L-citrulline is an amino acid added to pre-workout supplements primarily to boost blood flow and delay fatigue during exercise. Your body converts it into another amino acid, L-arginine, which then produces nitric oxide, a molecule that relaxes and widens blood vessels. This increased blood flow delivers more oxygen and nutrients to working muscles, which is why it’s one of the most common ingredients on pre-workout labels.
How L-Citrulline Works in Your Body
The process is straightforward but takes a detour that matters. When you consume L-citrulline, an enzyme in your kidneys converts it into L-arginine. That L-arginine is then used by another enzyme, nitric oxide synthase, to produce nitric oxide (NO). NO signals your blood vessels to relax and expand, lowering resistance and increasing the volume of blood reaching your muscles.
You might wonder why manufacturers don’t just put L-arginine in the supplement directly. The answer is bioavailability. When you swallow L-arginine, roughly 70% of it gets broken down by your gut and liver before it ever reaches your bloodstream. Only about 30% makes it into circulation. L-citrulline, by contrast, bypasses that breakdown almost entirely. In research published in The Journal of Nutrition, essentially 100% of supplemental citrulline appeared in plasma, and it raised blood arginine levels more than taking arginine itself. Arginine supplements failed to increase the overall rate of arginine flowing through the body, while citrulline succeeded. That’s a compelling reason to use the indirect route.
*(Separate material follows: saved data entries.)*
Definition toy_exec : ExecState (ID := Z) (D := Memdb.Memdb) := mkExec some_tree toy_db (NewBatch toy_db) 0 (GetBlockIterator toy_db) 0 [] 0.
Lemma execute_in_order_witness :
  match execute toy_parse (fun _ => false) (fun _ _ => true) 4 3 toy_exec with
  | (s', Ok _) => x_log s' = [Verified (toy_block 4 40 30); Accepted (toy_block 4 40 30); Verified (toy_block 6 60 50); Accepted (toy_block 6 60 50)] /\
      exists m', store_rep toy_parse db_open (x_tree s', x_db s') m' (blocks_map [])
  | (_, Err e) => False
  end.
Proof.
  pose proof (execute_in_order toy_parse (fun _ => false) (fun _ _ => true) 4 3 toy_exec _ _
    toy_rep toy_sorted ltac:(cbn; lia)) as Hx.
  destruct (execute _ _ _ _ _ _) as [s' [[]|e]] eqn:He; [|vm_compute in He; discriminate He].
  destruct Hx as (ds & rs & m' & Hbs & Hs' & Hlog & [->|?]); [|discriminate]. rewrite app_nil_r in Hbs. subst ds.
  split; [exact Hlog|]. exists m'. exact Hs'.
Defined.
End example.
End BootstrapFacts.
Lemma bytesNeeded_le n m : (n <= 8 * m)%nat -> (bytesNeeded n <= m)%nat.
Proof. pose proof (bytesNeeded_spec n). lia. Qed.
(** On a buffer that holds zeros behind the bits. *)
Lemma extend_clean buffer val B : valid val -> Forall is_byte buffer -> all_bits buffer = B ++ zeros (8 * length buffer - length B) ->
  (length B + k_length val <= 8 * length buffer)%nat ->
  exists buffer', extendIntoBuffer buffer val (length B) = Ok buffer' /\ length buffer' = length buffer /\ Forall is_byte buffer' /\
    all_bits buffer' = (B ++ bits val) ++ zeros (8 * length buffer - length (B ++ bits val)).
Proof.
  intros Hv Hb Ha Hl. destruct (decide (k_length val = 0%nat)) as [Hz|Hz].
  { exists buffer. unfold extendIntoBuffer. rewrite Hz. split_and!; [done..|]. assert (bits val = []) as -> by (unfold bits; by rewrite Hz). by rewrite app_nil_r. }
  pose proof (bytesNeeded_spec (length B)). pose proof (bytesNeeded_le (length B) (length buffer) ltac:(lia)).
  destruct (extendIntoBuffer_spec buffer val (length B) B) as (buffer' & -> & Hl' & Hb' & Ha'); [done|lia|done|done|apply bytesNeeded_le; lia| |].
  { rewrite Ha, take_app, take_ge by lia. f_equal. rewrite take_replicate. f_equal. lia. }
  exists buffer'. split_and!; [done..|]. rewrite Ha', Ha, (v_padding _ Hv), length_app, (length_bits _ Hv).
  pose proof (length_bits _ Hv) as Hlb. pose proof (v_length _ Hv) as Hlv. pose proof (bytesNeeded_spec (k_length val)).
  set (r := reach buffer val (length B)). assert (length B + k_length val <= 8 * r)%nat as Hr by (subst r; unfold reach; lia).
  assert (r <= length buffer)%nat as Hr2 by (subst r; unfold reach; lia). assert (8 * r <= length B + 8 * length (k_value val) + 8)%nat as Hr3 by (subst r; unfold reach; lia).
  rewrite <- (app_assoc (bits val)), <- replicate_add, (app_assoc B), take_app, take_ge by (rewrite length_app; lia).
  rewrite take_replicate, <- app_assoc. f_equal. rewrite drop_app, drop_ge by lia. cbn [app]. rewrite drop_replicate, <- replicate_add. f_equal.
  rewrite length_app. lia.
Qed.
Lemma extend_fold keys buffer B : Forall valid keys -> Forall is_byte buffer -> all_bits buffer = B ++ zeros (8 * length buffer - length B) ->
  (foldl (fun total key => (total + k_length key)%nat) (length B) keys <= 8 * length buffer)%nat ->
  exists buffer', foldR extend_step (buffer, length B) keys = Ok (buffer', length (B ++ keys ≫= bits)) /\ length buffer' = length buffer /\ Forall is_byte buffer' /\
    all_bits buffer' = (B ++ keys ≫= bits) ++ zeros (8 * length buffer - length (B ++ keys ≫= bits)).
Proof.
  revert buffer B. induction keys as [|key keys IH]; intros buffer B Hk Hb Ha Hl; [exists buffer; cbn; by rewrite app_nil_r|].
  apply Forall_cons in Hk as [Hkey Hk]. cbn [foldl] in Hl. assert (forall n, n <= foldl (fun total key => (total + k_length key)%nat) n keys)%nat as Hmono.
  { clear. induction keys as [|x keys IH]; intros n; cbn; [lia|]. specialize (IH (n + k_length x)%nat). lia. }
  specialize (Hmono (length B + k_length key)%nat). destruct (extend_clean buffer key B) as (b1 & He & Hl1 & Hb1 & Ha1); [done..|lia|].
  cbn [foldR]. assert (extend_step (buffer, length B) key = Ok (b1, length B + k_length key)%nat) as -> by (unfold extend_step; cbn [fst snd]; by rewrite He). cbn [mbind result_bind].
  assert (length B + k_length key = length (B ++ bits key))%nat as Hlen by by rewrite length_app, length_bits.
  rewrite Hlen. destruct (IH b1 (B ++ bits key)) as (b2 & Hf & Hl2 & Hb2 & Ha2); [done|done|by rewrite Ha1, Hl1|rewrite Hl1, <- Hlen; lia|].
  rewrite bind_cons, app_assoc. exists b2. rewrite Hf. split_and!; [done|by rewrite Hl2|done|by rewrite Ha2, Hl1].
Qed.
Lemma Extend_spec k keys : valid k -> Forall valid keys -> exists k', Extend k keys = Ok k' /\ valid k' /\ bits k' = bits k ++ keys ≫= bits.
Proof.
  intros Hk Hks. unfold Extend. set (total := foldl _ _ _). assert (forall n, foldl (fun total key => (total + k_length key)%nat) n keys = n + length (keys ≫= bits))%nat as Htotal.
  { clear -Hks. induction keys as [|x keys IH]; intros n; cbn [foldl]; [cbn; lia|]. apply Forall_cons in Hks as [? ?]. rewrite IH, bind_cons, length_app, length_bits by done. lia. }
  pose proof (length_bits _ Hk) as Hlk. pose proof (bytesNeeded_spec total). pose proof (bytesNeeded_spec (k_length k)). pose proof (v_length _ Hk).
  assert (k_length k <= total)%nat as Hle by (subst total; rewrite Htotal; lia). pose proof (bytesNeeded_le (k_length k) (bytesNeeded total) ltac:(lia)).
  set (buffer := copy (replicate (bytesNeeded total) 0) (k_value k)). assert (length buffer = bytesNeeded total) as Hlb.
  { unfold buffer, copy. rewrite length_app, length_take, length_drop, length_replicate. lia. }
  assert (all_bits buffer = bits k ++ zeros (8 * length buffer - length (bits k))) as Hab.
  { rewrite Hlb. unfold buffer, copy. rewrite length_replicate, take_ge, drop_replicate, all_bits_app, (v_padding _ Hk), all_bits_zeros, <- app_assoc by lia. f_equal.
    rewrite <- replicate_add. f_equal. lia. }
  destruct (extend_fold keys buffer (bits k)) as (b' & Hf & Hl' & Hb' & Ha'); [done| |done| |].
  { unfold buffer, copy. apply Forall_app. split; [apply Forall_take, Hk|apply Forall_drop, Forall_replicate; split; lia]. }
  { rewrite Hlk. fold total. lia. }
  rewrite Hlk in Hf. rewrite Hf. cbn [mbind result_bind fst]. assert (length (bits k ++ keys ≫= bits) = total) as Hlt by (rewrite length_app, Hlk; subst total; by rewrite Htotal).
  destruct (mk_valid total b' (bits k ++ keys ≫= bits)) as [Hv' Hbits]; [done|lia|done|by rewrite Ha', Hl', Hlt|]. by exists (mkKey total b').
Qed.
What It Does for Exercise Performance
L-citrulline’s benefits show up in both endurance and high-intensity efforts. In a study published in the Journal of Applied Physiology, participants who supplemented with citrulline completed 12% more time at high intensity before exhaustion compared to a placebo group. During a 60-second all-out sprint, they produced 9% more peak power and completed 7% more total work.
Beyond raw power, citrulline also helps manage the metabolic byproducts that make you feel wiped out. During intense exercise, ammonia builds up in your muscles. Ammonia accelerates the production of lactic acid and contributes to that burning, heavy-limbed sensation. Citrulline feeds into the urea cycle, your body’s system for converting ammonia into urea and clearing it out. By buffering ammonia more efficiently, citrulline helps your muscles rely on aerobic energy pathways longer and delays the switch to anaerobic metabolism, which produces more fatigue.
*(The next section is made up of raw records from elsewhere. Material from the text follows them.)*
(* ===== verification/MerkleCodec.v ===== *)
(** * Nodes of the Merkle trie and their encodings
    Models [x/merkledb/node.go], [codec.go] and [hashing.go], with the variable-length
    integers of [encoding/binary].  A reader is a computation on the bytes that are
    left; a writer appends to a buffer.  Every decoder accepts exactly the bytes of its
    encoder, so that a node has one encoding; the input of a node's hash determines
    what it is made of. *)
From Stdlib Require Import Sorting.Sorted.
From stdpp Require Import sorting.
From S2P Require Import Prelude Monads GoLibrary MapOrder Sorting Database MerkleKey.

(** ** [binary.AppendUvarint] and [binary.Uvarint] *)
Module Varint.
Import BigEndian.

(** The bytes of an unsigned integer of 64 bits; 10 groups of 7 bits are enough. *)
Fixpoint put_loop (fuel : nat) (v : Z) : list Z :=
  match fuel with
  | O => []
  | S fuel => if v <? 128 then [v] else Z.lor (Z.land v 255) 128 :: put_loop fuel (Z.shiftr v 7)
  end.
Definition AppendUvarint (b : list Z) (v : Z) : list Z := b ++ put_loop 10 v.

Fixpoint get_loop (buf : list Z) (i : nat) (x : Z) : Z * Z :=
  match buf with
  | [] => (0, 0)
  | b :: buf =>
      if (i =? 10)%nat then (0, - (Z.of_nat i + 1))
      else if b <? 128 then
        if (i =? 9)%nat && (1 <? b) then (0, - (Z.of_nat i + 1))
        else (Z.lor x (wrap64 (Z.shiftl b (7 * Z.of_nat i))), Z.of_nat i + 1)
      else get_loop buf (S i) (Z.lor x (wrap64 (Z.shiftl (Z.land b 127) (7 * Z.of_nat i))))
  end.
(** The value and the number of bytes read, which is positive on success. *)
Definition Uvarint (buf : list Z) : Z * Z := get_loop buf 0 0.

(** *** What a group of bytes stands for *)
Inductive shape : list Z -> Prop :=
  | shape_last b : 0 <= b < 128 -> shape [b]
  | shape_more b l : 128 <= b < 256 -> shape l -> shape (b :: l).
Fixpoint val (l : list Z) : Z := match l with [] => 0 | b :: l => b mod 128 + 128 * val l end.
Definition canonical (l : list Z) : Prop := (1 < length l)%nat -> last l <> Some 0.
L-Citrulline vs. Citrulline Malate
Check your pre-workout label carefully, because you’ll see one of two forms. Pure L-citrulline is the amino acid by itself. Citrulline malate is L-citrulline bonded to malic acid, an organic compound involved in your body’s energy production cycle. Some manufacturers argue the malate component offers an additional energy benefit, though the evidence for that specific advantage is limited.
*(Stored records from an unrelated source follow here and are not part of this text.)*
(* ===== verification/MerkleView.v ===== *)
(** * Views of the Merkle trie
    Models [x/merkledb/view.go] and the walk of [trie.go].  A view holds the changes to
    its parent trie: the nodes it has changed, by key, and the root.  Nodes are shared
    between the root, the changes and the local variables of the methods, so they live
    in a heap and the methods handle locations; an editable copy from the parent gets a
    location of its own.  The parent is an interface; sums of key lengths are [int]s. *)
From stdpp Require Import sorting.
From S2P Require Import Prelude Monads GoLibrary MapOrder Sorting Database MerkleKey MerkleCodec.

Module MerkleView.
Import Sorting Database MerkleKey MerkleNode.

(** What a view asks of its parent, another view or the database. *)
Class ParentTrie := {
  p_getValue : Key -> R bytes;
  p_getEditableNode : Key -> bool -> R node;
  p_getRoot : option node;
}.

Abbreviation loc := nat.
Record nchange := mkNChange { nc_before : option node; nc_after : option loc }.
Record vchange := mkVChange { vc_before : option bytes; vc_after : option bytes }.
(** [once]: the function of [applyValueChangesOnce] has run.  The before and after of
    [rootChange] are a copy and the root itself. *)
Record view := mkView {
  heap : gmap loc node;
  next : loc;
  root : option loc;
  nodes : gmap Key nchange;
  keyChanges : gmap Key vchange;
  sortedKeys : list Key;
  rootID : ID;
  rootChange : option node * option loc;
  valueChangesApplied : bool;
  once : bool;
  invalidated : bool;
}.
Definition set_heap h v := mkView h (next v) (root v) (nodes v) (keyChanges v) (sortedKeys v) (rootID v) (rootChange v) (valueChangesApplied v) (once v) (invalidated v).
Definition push_heap n v := mkView (<[next v := n]> (heap v)) (S (next v)) (root v) (nodes v) (keyChanges v) (sortedKeys v) (rootID v) (rootChange v) (valueChangesApplied v) (once v) (invalidated v).
Definition set_root r v := mkView (heap v) (next v) r (nodes v) (keyChanges v) (sortedKeys v) (rootID v) (rootChange v) (valueChangesApplied v) (once v) (invalidated v).
Definition set_nodes m v := mkView (heap v) (next v) (root v) m (keyChanges v) (sortedKeys v) (rootID v) (rootChange v) (valueChangesApplied v) (once v) (invalidated v).
Definition set_keyChanges m l v := mkView (heap v) (next v) (root v) (nodes v) m l (rootID v) (rootChange v) (valueChangesApplied v) (once v) (invalidated v).
Definition set_rootID i v := mkView (heap v) (next v) (root v) (nodes v) (keyChanges v) (sortedKeys v) i (rootChange v) (valueChangesApplied v) (once v) (invalidated v).
Definition set_rootChange c v := mkView (heap v) (next v) (root v) (nodes v) (keyChanges v) (sortedKeys v) (rootID v) c (valueChangesApplied v) (once v) (invalidated v).
Definition set_applied b v := mkView (heap v) (next v) (root v) (nodes v) (keyChanges v) (sortedKeys v) (rootID v) (rootChange v) b (once v) (invalidated v).
Definition set_once b v := mkView (heap v) (next v) (root v) (nodes v) (keyChanges v) (sortedKeys v) (rootID v) (rootChange v) (valueChangesApplied v) b (invalidated v).
Abbreviation MV := (M view MerkleErr).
The practical difference comes down to dosing. In citrulline malate, a portion of the weight is malic acid, not citrulline. A common ratio is 2:1 (two parts citrulline, one part malate), meaning 6 grams of citrulline malate delivers roughly 4 grams of actual citrulline. A recent trial in resistance-trained men used 8 grams of pure L-citrulline versus 12 grams of citrulline malate to roughly match the citrulline content between groups. If your product uses citrulline malate, you need a higher total dose to get the same amount of active ingredient.
How Much You Need and When to Take It
Research points to a range of 3 to 6 grams of L-citrulline as the effective zone for exercise benefits. On the lower end, 2.4 grams per day taken over seven or more days has been shown to raise plasma arginine levels, but single-session performance improvements are more consistently seen at 6 grams or higher. A review in the journal Nutrients found that 2.4 to 6 grams daily for one to two weeks increased nitric oxide production, improved performance markers, and reduced perceived exertion.
Timing matters because citrulline doesn’t work instantly. Pharmacokinetic data shows that blood arginine levels peak about 90 to 100 minutes after taking 6 grams of L-citrulline. Taking your pre-workout roughly 60 to 90 minutes before training lines up well with this window. If your pre-workout has you mixing it five minutes before you walk into the gym, you may not get the full effect during your session.
Many pre-workout products under-dose citrulline. If the label shows 1 to 2 grams, or if citrulline is buried inside a “proprietary blend” with no individual amount listed, you’re likely getting less than the effective dose. Look for products that list at least 3 grams of L-citrulline or 6 grams of citrulline malate.
Potential Side Effects
L-citrulline is generally well tolerated at standard doses. The most commonly reported side effects are gastrointestinal: bloating, cramping, diarrhea, and occasionally sweating. These are more likely at higher doses or if you’re trying citrulline for the first time. Starting at the lower end of the effective range and increasing gradually is a reasonable approach. People taking blood pressure medication or nitrate drugs should be cautious, since citrulline’s blood vessel-widening effects could amplify those medications.